:: Work to complete ::
Pull each line holding the word "assert" from the data.

--- Exercise input ---

Lemma wf_slot_prioritized self (i : Z) :
  prioritized_wf self →
  (0 ≤ i < Py.len (_storage (ring self)))%Z →
  slot_prioritized self i.
Proof.
  intros ((_ & _ & Hlen & _) & _ & Hag & Hfin) Hi. unfold Py.len in *.
  destruct (Hfin (Z.to_nat i)) as [x Hx]; [lia|].
  destruct (Forall2_lookup_r _ _ _ _ _ Hag Hx) as (x' & Hx' & Hleaf).
  split; [lia|]. exists x.
  destruct Hleaf as [[= ->]|[? _]]; done.
Qed.

End Reach.

(** X8: the invariant of a prioritized buffer holds in every state that
    is reached.  After construction with a positive capacity and any
    sequence of [add], [extend] (batches of at most the capacity) and
    [update_priority] calls that all return, the buffer satisfies
    [prioritized_wf], its capacity is the one it was built with, and
    every occupied slot has a priority in both trees. *)
Theorem reachable_slots_prioritized {A} (size : Z) (alpha beta eps : R)
    (calls : list (pcall A)) (self0 self' : PrioritizedReplayBuffer A) :
  (0 < size)%Z →
  Forall (pbatch_within size) calls →
  PrioritizedReplayBuffer_init size alpha beta eps = Ok self0 →
  run_pcalls calls self0 = (Ok tt, self') →
  prioritized_wf self' ∧
  _capacity (ring self') = size ∧
  ∀ i, (0 ≤ i < Py.len (_storage (ring self')))%Z → slot_prioritized self' i.
Proof.
  intros Hsize Hb Hinit Hrun.
  pose proof (prioritized_wf_init size alpha beta eps self0 Hsize Hinit) as Hwf0.
  assert (Hc0 : _capacity (ring self0) = size).
  { unfold PrioritizedReplayBuffer_init in Hinit. simpl in Hinit.
    repeat case_bool_decide; try done. by injection Hinit as <-. }
  clear Hinit.
  assert (Hgo : prioritized_wf self' ∧ _capacity (ring self') = size).
  { revert self0 Hwf0 Hc0 Hrun.
    induction Hb as [|cl calls Hcl _ IH]; intros self0 Hwf0 Hc0 Hrun; simpl in Hrun.
    { unfold ret in Hrun. by injection Hrun as <-. }
    unfold bind in Hrun.
    destruct (run_pcall cl self0) as [[[]|e] s1] eqn:Hstep; [|done].
    destruct (run_pcall_wf cl size self0 s1 Hwf0 Hc0 Hcl Hstep) as [Hwf1 Hc1].
    by apply (IH s1). }
  destruct Hgo as [Hwf Hc]. split; [done|]. split; [done|].
  intros i Hi. by apply wf_slot_prioritized.
Qed.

---

:: Response ::
  assert (Hc0 : _capacity (ring self0) = size).
  assert (Hgo : prioritized_wf self' ∧ _capacity (ring self') = size).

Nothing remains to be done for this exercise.